== Segment start ==

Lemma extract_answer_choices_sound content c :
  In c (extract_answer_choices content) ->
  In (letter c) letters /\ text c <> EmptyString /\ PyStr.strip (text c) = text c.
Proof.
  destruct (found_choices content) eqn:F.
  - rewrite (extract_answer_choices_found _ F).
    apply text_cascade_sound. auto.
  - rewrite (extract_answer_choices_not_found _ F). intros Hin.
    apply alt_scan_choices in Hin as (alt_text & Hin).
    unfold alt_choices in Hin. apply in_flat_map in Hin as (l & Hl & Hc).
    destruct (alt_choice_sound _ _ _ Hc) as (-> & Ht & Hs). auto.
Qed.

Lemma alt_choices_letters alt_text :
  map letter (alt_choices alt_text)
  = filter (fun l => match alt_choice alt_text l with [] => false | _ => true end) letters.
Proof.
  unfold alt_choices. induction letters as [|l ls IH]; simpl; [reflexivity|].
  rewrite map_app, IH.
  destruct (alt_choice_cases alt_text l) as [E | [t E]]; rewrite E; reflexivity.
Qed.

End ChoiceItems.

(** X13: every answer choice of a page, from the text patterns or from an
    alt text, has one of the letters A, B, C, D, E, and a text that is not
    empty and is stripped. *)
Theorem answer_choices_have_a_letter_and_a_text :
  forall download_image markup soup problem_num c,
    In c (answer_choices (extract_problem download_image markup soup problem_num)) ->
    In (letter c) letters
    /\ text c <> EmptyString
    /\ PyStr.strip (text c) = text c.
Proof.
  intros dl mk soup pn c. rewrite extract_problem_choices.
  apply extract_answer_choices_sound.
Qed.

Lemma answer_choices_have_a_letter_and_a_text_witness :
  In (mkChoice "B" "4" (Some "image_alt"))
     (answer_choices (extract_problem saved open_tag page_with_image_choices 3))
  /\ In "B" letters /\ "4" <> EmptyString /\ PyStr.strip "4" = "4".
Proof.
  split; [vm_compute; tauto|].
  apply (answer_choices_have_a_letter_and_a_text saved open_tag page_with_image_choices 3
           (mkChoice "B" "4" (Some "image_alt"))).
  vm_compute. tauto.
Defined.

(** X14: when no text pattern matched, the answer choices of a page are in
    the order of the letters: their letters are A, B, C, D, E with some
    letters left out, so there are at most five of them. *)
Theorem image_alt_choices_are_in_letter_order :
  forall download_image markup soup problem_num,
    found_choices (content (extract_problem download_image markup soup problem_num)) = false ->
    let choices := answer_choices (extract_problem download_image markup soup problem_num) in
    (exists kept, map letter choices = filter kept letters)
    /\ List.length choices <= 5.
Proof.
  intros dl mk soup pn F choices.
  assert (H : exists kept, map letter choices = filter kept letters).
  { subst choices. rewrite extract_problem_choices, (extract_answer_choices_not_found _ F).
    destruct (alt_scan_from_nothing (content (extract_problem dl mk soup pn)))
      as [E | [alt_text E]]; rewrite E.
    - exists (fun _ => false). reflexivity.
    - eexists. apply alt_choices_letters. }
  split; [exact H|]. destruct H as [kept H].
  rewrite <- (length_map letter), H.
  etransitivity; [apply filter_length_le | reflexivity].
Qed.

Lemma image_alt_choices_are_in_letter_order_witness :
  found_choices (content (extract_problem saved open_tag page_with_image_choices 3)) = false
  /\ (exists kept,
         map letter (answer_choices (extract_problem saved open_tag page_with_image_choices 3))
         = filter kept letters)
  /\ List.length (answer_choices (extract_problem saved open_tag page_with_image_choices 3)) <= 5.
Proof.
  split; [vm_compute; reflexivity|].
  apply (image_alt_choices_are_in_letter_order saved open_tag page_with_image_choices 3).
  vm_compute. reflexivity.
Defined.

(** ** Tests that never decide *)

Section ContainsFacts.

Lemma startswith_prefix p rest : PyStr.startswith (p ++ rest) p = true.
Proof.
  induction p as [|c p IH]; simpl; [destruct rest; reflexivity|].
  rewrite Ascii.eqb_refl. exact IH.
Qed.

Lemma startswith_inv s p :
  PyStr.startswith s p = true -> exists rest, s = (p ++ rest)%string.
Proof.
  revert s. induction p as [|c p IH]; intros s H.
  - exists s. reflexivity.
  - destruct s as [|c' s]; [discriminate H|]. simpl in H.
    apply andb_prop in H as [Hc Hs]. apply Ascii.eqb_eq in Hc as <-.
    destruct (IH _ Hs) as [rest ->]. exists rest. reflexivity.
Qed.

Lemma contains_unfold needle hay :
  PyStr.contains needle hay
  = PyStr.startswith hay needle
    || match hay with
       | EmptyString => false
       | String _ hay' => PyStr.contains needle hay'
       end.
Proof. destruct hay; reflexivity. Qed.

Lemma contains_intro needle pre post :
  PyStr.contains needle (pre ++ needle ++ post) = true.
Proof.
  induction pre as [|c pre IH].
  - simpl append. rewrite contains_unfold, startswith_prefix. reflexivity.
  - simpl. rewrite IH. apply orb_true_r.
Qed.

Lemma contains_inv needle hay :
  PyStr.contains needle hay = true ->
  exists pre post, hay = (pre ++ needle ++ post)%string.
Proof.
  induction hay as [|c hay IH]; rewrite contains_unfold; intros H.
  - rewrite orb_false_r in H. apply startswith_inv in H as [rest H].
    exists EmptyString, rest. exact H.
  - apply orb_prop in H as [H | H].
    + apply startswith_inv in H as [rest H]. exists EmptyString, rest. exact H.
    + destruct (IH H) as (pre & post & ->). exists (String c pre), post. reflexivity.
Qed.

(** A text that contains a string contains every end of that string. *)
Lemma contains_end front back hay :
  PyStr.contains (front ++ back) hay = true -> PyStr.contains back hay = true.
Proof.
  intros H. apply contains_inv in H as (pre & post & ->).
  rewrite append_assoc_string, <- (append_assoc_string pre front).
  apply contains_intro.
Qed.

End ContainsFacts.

== Segment end ==
== Segment start ==

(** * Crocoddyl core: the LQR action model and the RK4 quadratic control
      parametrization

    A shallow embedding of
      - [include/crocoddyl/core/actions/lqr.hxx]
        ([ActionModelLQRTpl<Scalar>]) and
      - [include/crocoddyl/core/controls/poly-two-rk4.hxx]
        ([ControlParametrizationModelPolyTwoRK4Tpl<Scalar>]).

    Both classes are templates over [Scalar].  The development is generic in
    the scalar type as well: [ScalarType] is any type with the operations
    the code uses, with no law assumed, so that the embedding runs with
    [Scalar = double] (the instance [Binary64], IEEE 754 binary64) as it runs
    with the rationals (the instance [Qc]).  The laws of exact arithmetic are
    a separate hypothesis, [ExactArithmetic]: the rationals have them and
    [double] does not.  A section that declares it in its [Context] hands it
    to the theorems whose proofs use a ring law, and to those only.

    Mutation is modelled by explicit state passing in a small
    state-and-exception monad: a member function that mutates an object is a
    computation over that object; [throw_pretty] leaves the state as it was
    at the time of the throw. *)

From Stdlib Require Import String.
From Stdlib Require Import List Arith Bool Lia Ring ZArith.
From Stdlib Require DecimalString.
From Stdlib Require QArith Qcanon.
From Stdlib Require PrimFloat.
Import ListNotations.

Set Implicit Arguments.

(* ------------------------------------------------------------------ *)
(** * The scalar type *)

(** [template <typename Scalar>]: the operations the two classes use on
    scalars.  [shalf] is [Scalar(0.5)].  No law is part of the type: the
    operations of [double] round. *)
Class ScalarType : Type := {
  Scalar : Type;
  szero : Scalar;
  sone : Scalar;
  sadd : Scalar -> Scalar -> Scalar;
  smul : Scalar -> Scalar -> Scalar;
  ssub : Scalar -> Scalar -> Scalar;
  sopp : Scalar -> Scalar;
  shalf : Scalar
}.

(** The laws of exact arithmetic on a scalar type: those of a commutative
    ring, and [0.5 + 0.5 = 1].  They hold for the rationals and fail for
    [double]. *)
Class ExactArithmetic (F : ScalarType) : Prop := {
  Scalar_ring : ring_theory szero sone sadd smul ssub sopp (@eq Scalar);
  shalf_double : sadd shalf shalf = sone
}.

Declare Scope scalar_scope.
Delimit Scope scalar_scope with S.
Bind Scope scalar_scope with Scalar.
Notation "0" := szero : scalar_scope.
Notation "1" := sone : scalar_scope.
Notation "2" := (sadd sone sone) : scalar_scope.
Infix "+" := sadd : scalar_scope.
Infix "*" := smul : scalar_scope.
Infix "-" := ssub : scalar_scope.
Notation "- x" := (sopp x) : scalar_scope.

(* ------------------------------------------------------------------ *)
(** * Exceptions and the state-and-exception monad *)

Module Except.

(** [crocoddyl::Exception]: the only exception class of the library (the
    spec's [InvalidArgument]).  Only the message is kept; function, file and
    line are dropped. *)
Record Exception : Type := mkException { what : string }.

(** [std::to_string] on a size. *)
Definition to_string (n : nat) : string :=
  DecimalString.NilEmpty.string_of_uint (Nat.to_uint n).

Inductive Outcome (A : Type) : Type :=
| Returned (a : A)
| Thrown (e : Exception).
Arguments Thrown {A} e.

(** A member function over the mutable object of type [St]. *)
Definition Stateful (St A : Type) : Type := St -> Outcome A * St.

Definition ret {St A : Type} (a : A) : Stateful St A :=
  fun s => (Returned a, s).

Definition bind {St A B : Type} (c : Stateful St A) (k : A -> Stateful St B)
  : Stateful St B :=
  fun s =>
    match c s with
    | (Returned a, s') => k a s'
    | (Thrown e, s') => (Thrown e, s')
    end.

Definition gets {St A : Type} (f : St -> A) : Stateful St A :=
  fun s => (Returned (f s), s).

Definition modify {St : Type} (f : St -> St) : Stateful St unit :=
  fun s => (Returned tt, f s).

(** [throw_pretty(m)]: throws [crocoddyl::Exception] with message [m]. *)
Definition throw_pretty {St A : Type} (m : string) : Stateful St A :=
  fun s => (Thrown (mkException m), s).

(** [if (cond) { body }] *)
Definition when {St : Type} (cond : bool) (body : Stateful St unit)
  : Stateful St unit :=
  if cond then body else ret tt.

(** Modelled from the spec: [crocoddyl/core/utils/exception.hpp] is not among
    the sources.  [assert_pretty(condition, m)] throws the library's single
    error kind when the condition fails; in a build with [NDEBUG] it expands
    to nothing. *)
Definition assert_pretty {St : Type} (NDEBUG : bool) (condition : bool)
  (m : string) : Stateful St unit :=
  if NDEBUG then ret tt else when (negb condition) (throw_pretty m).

== Segment end ==

- _WORK TASK_
Will you return exactly the lines above from the one with "split; [exact H|]. destruct H as [kept H]." down to the one with "Section ContainsFacts.", counting both as part of the range?

- _SOLUTION TO THIS EXERCISE_
  split; [exact H|]. destruct H as [kept H].
  rewrite <- (length_map letter), H.
  etransitivity; [apply filter_length_le | reflexivity].
Qed.

Lemma image_alt_choices_are_in_letter_order_witness :
  found_choices (content (extract_problem saved open_tag page_with_image_choices 3)) = false
  /\ (exists kept,
         map letter (answer_choices (extract_problem saved open_tag page_with_image_choices 3))
         = filter kept letters)
  /\ List.length (answer_choices (extract_problem saved open_tag page_with_image_choices 3)) <= 5.
Proof.
  split; [vm_compute; reflexivity|].
  apply (image_alt_choices_are_in_letter_order saved open_tag page_with_image_choices 3).
  vm_compute. reflexivity.
Defined.

(** ** Tests that never decide *)

Section ContainsFacts.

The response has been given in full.